Wenn die Folie nicht zu empfehlen ist, wie könnte ich diesen Uferbereich sonst kaschieren, eventuell Kokosmatten?

Würde mich freuen wenn mir jemand helfen kann, denn ich will nicht gern 'n Haufen Geld umsonst rausschmeissen...

MfG


----------



## Teichforum.info (1. Juni 2004)

hallo skalar,
ich persönlich halte von der besandeten folie gar nichts, weil sich nach kurzer zeit ein teil der steinchen verabschiedet hat. das sah dann richtig besch... aus. an deiner stelle würde ich versuchen, den bereich irgendwie anders zu verstecken. hier im forum hab ich schon diverse vorschläge zu dem thema gelesen. da muss jeder für sich entscheiden, was er will. auf jeden fall sollte die folie vor den uv-strahlen geschützt werden.
viel erfolg beim lösung-suchen   
apropos: hast du nicht ein bild von der besagten stelle?


----------



## Teichforum.info (1. Juni 2004)

Hallo,

danke erstmal für die Antwort!
Dass sich von der Folie vor allem im Wasser nach und nach die Steine ablösen, befürchte ich auch.

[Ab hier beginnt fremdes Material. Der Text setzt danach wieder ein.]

(* ===== verification/MmHeap.v ===== *)
(** The memory manager, mm/mm_heap: the code.

    The heap is word memory.  A chunk starts with the header of mm_allocnode_s
    (size, preceding); a free chunk continues with the links of mm_freenode_s
    (flink, blink).  [mm_nodelist] is the array of list hooks at address
    [nodelist].  The configuration is the product's: 32-bit pointers,
    CONFIG_MM_SMALL unset, CONFIG_MM_REGIONS = 1, CONFIG_DEBUG set. *)

From S2P Require Import Prelude.

(** * Constants of include/nuttx/mm/mm.h *)
Definition MM_MIN_SHIFT : Z := 4.
Definition MM_MAX_SHIFT : Z := 22.
Definition MM_MIN_CHUNK : Z := 16.
Definition MM_MAX_CHUNK : Z := 4194304.
Definition MM_NNODES : Z := 19.
Definition MM_ALLOC_BIT : Z := 0x80000000.
Definition SIZEOF_MM_ALLOCNODE : Z := 8.
Definition SIZEOF_MM_FREENODE : Z := 16.
Definition MIN_EXTEND : Z := 16.

(** MM_ALIGN_UP and MM_ALIGN_DOWN on 32-bit unsigned values. *)
Definition MM_ALIGN_UP (a : Z) : Z := Z.land (u32 (a + 15)) 0xFFFFFFF0.
Definition MM_ALIGN_DOWN (a : Z) : Z := Z.land (u32 a) 0xFFFFFFF0.

(** Field offsets of mm_allocnode_s and mm_freenode_s. *)
Definition SIZE : Z := 0.
Definition PRECEDING : Z := 4.
Definition MFLINK : Z := 8.
Definition MBLINK : Z := 12.

Definition is_alloc (preceding : Z) : bool := negb (Z.land preceding MM_ALLOC_BIT =? 0).

(** * mm_size2ndx.c *)
Fixpoint mm_size2ndx_loop (fuel : nat) (ndx size : Z) : Z :=
  match fuel with
  | O => ndx
  | S n => if 1 <? size then mm_size2ndx_loop n (ndx + 1) (Z.shiftr size 1) else ndx
  end.

Definition mm_size2ndx (size : Z) : Z :=
  if MM_MAX_CHUNK <=? size then MM_NNODES - 1
  else mm_size2ndx_loop 32 0 (Z.shiftr size MM_MIN_SHIFT).

Section MmHeap.
(** &heap->mm_nodelist[0], and the task that runs the memory manager. *)
Variable nodelist : Z.
Variable my_pid : Z.

Definition mm_nodelist (ndx : Z) : Z := nodelist + 16 * ndx.

(** * mm_addfreechunk.c *)
Definition mm_addfreechunk_body (size : Z) (pn : Z * Z) : M mem (Z * Z + Z * Z) :=
  let '(prev, next) := pn in
  if nonnull next then
    nsize ← load (next + SIZE);
    if nonnull nsize && (nsize <? size) then
      next' ← load (next + MFLINK);
      mret (inl (next, next'))
    else mret (inr (prev, next))
  else mret (inr (prev, next)).

Definition mm_addfreechunk (node : Z) : M mem unit :=
  size ← load (node + SIZE);
  let ndx := mm_size2ndx size in
  next ← load (mm_nodelist ndx + MFLINK);
  fuel ← gets base.size;
  pn ← loop (S fuel) (mm_addfreechunk_body size) (mm_nodelist ndx, next);
  let '(prev, next) := pn : Z * Z in
  store (prev + MFLINK) node;;
  store (node + MBLINK) prev;;
  store (node + MFLINK) next;;
  if nonnull next then store (next + MBLINK) node else mret tt.

(** The removal of a free node from the node list, written out at each of
    its places in the C code. *)
Definition mm_unlink (node : Z) : M mem unit :=
  blink ← load (node + MBLINK);
  assert (nonnull blink);;
  flink ← load (node + MFLINK);
  store (blink + MFLINK) flink;;
  flink ← load (node + MFLINK);
  if nonnull flink then
    blink ← load (node + MBLINK);
    store (flink + MBLINK) blink
  else mret tt.

(** [node->preceding = size | (node->preceding & MM_ALLOC_BIT)] *)
Definition mm_setpreceding (node size : Z) : M mem unit :=
  preceding ← load (node + PRECEDING);
  store (node + PRECEDING) (Z.lor size (Z.land preceding MM_ALLOC_BIT)).

(** * mm_shrinkchunk.c *)
Definition mm_shrinkchunk (node size : Z) : M mem unit :=
  nsize ← load (node + SIZE);
  let next := node + nsize in
  preceding ← load (next + PRECEDING);
  if negb (is_alloc preceding) then
    nextsize ← load (next + SIZE);
    let andbeyond := next + nextsize in
    mm_unlink next;;
    let newnode := node + size in
    nextsize ← load (next + SIZE);
    nsize ← load (node + SIZE);
    store (newnode + SIZE) (u32 (nextsize + nsize - size));;
    store (newnode + PRECEDING) size;;
    store (node + SIZE) size;;
    newsize ← load (newnode + SIZE);
    mm_setpreceding andbeyond newsize;;
    mm_addfreechunk newnode
  else if u32 (size + SIZEOF_MM_FREENODE) <=? nsize then
    let newnode := node + size in
    nsize ← load (node + SIZE);
    store (newnode + SIZE) (u32 (nsize - size));;
    store (newnode + PRECEDING) size;;
    store (node + SIZE) size;;
    newsize ← load (newnode + SIZE);
    store (next + PRECEDING) (Z.lor newsize MM_ALLOC_BIT);;
    mm_addfreechunk newnode
  else mret tt.

(** * mm_free.c, between taking and giving the semaphore *)

(** Merging with a free successor; the result is the next node in memory. *)
Definition mm_free_next (node : Z) : M mem Z :=
  nsize ← load (node + SIZE);
  let next := node + nsize in
  npreceding ← load (next + PRECEDING);
  if negb (is_alloc npreceding) then
    nextsize ← load (next + SIZE);
    let andbeyond := next + nextsize in
    mm_unlink next;;
    nsize ← load (node + SIZE);
    nextsize ← load (next + SIZE);
    store (node + SIZE) (u32 (nsize + nextsize));;
    nsize ← load (node + SIZE);
    mm_setpreceding andbeyond nsize;;
    mret andbeyond
  else mret next.

(** Merging with a free predecessor; the result is the node to put on the
    list. *)
Definition mm_free_prev (node next : Z) : M mem Z :=
  preceding ← load (node + PRECEDING);
  let prev := node - preceding in
  ppreceding ← load (prev + PRECEDING);
  if negb (is_alloc ppreceding) then
    mm_unlink prev;;
    psize ← load (prev + SIZE);
    nsize ← load (node + SIZE);
    store (prev + SIZE) (u32 (psize + nsize));;
    psize ← load (prev + SIZE);
    mm_setpreceding next psize;;
    mret prev
  else mret node.

Definition mm_free_chunk (mem : Z) : M _ unit :=
  let node := mem - SIZEOF_MM_ALLOCNODE in
  preceding ← load (node + PRECEDING);
  store (node + PRECEDING) (Z.land preceding 0x7FFFFFFF);;
  next ← mm_free_next node;
  node ← mm_free_prev node next;
  mm_addfreechunk node.

(** * mm_malloc.c, between taking and giving the semaphore *)
Definition mm_malloc_search_body (size : Z) (node : Z) : M mem (Z + Z) :=
  if nonnull node then
    nsize ← load (node + SIZE);
    if nsize <? size then
      next ← load (node + MFLINK);
      mret (inl next)
    else mret (inr node)
  else mret (inr node).

Definition mm_malloc_search (size : Z) : M mem Z :=
  let ndx := if MM_MAX_CHUNK <=? size then MM_NNODES - 1 else mm_size2ndx size in
  node ← load (mm_nodelist ndx + MFLINK);
  fuel ← gets base.size;
  loop (S fuel) (mm_malloc_search_body size) node.

Definition mm_malloc_chunk (size : Z) : M mem Z :=
  node ← mm_malloc_search size;
  if nonnull node then
    mm_unlink node;;
    nsize ← load (node + SIZE);
    let remaining := u32 (nsize - size) in
    (if SIZEOF_MM_FREENODE <=? remaining then
       nsize ← load (node + SIZE);
       let next := node + nsize in
       let remainder := node + size in
       store (remainder + SIZE) remaining;;
       store (remainder + PRECEDING) size;;
       store (node + SIZE) size;;
       mm_setpreceding next remaining;;
       mm_addfreechunk remainder
     else mret tt);;
    preceding ← load (node + PRECEDING);
    store (node + PRECEDING) (Z.lor preceding MM_ALLOC_BIT);;
    mret (node + SIZEOF_MM_ALLOCNODE)
  else mret NULL.
End MmHeap.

Vor allem ist diese Steinfolie ja auch nicht gerade billig (würde mich ca. 100 Euro kosten), wenn sie etwas billiger wäre würd ichs ja auf einen Versuch ankommen lassen. 
Foto hab ich leider keins von der Stelle, habe keine Digitalkamera...
Irgendwie will ich halt die Folie verstecken, mir fallen als Alternative zur Steinfolie momentan nur Kokosmatten ein, welche aber leider auch nicht unbedingt toll aussehen und sich IMHO mit der Zeit zersetzen.
Vielleicht hat ja noch jemand einen Tipp...

MfG


----------



## Teichforum.info (1. Juni 2004)

Hi,

ich bin nach wie vor mit meiner im Teich hochgemauerten Wand sehr zufrieden, mir gefällts. Hab dazu lauter kleinere Steine genommen - dazu müßtest Du aber das Wasser für ein paar Tage ablassen (soweit nötig) und mit Traszement arbeiten (wie man den Zement genau schreibt weiß ich leider nimmer - ist aber wohl nicht so giftig wie die anderen)


----------



## Teichforum.info (1. Juni 2004)

Hi,
von der Steinfolie halte ich gar nichts, weil (1) siehe Silke und (2) wirklich besser schaut das auch nicht aus. Ich habe bei mir mit groben Kies so steil wie möglich angeböscht und dann Pflanzen drauf gesetzt. Kokosmatten wäre bestimmt auch nicht schlecht. Da kannst du auf halber Höhe oder höher Unterwasserpflanzen festmachen (in Taschen oder Töpfen). Wenn alles stimmt,siehst du im nächsten Sommer fast keine Matten mehr.Über die Haltbarkeitsdauer weiss ich nicht Bescheid. Es sollten aber ein paar Jährchen sein.
Gruß, Eugen
PS. Hochmauern ist Geschmacksache, und Trasszement ist genauso "giftg" wie normaler Zement,er blüht nur nicht so aus und ist begrenzt wasserdicht.


----------



## Teichforum.info (1. Juni 2004)

Hallo Skalar,

Ich habe auch ein kleines Steilufer, das habe ich mit braunem Kunstrasen kaschiert. Ich habe ihn bei Hornbach gekauft, es ist ein relativ rauher Kunstrasen, in den ich zusätzlich über der Wasseroberfläche Sand eingerieben habe.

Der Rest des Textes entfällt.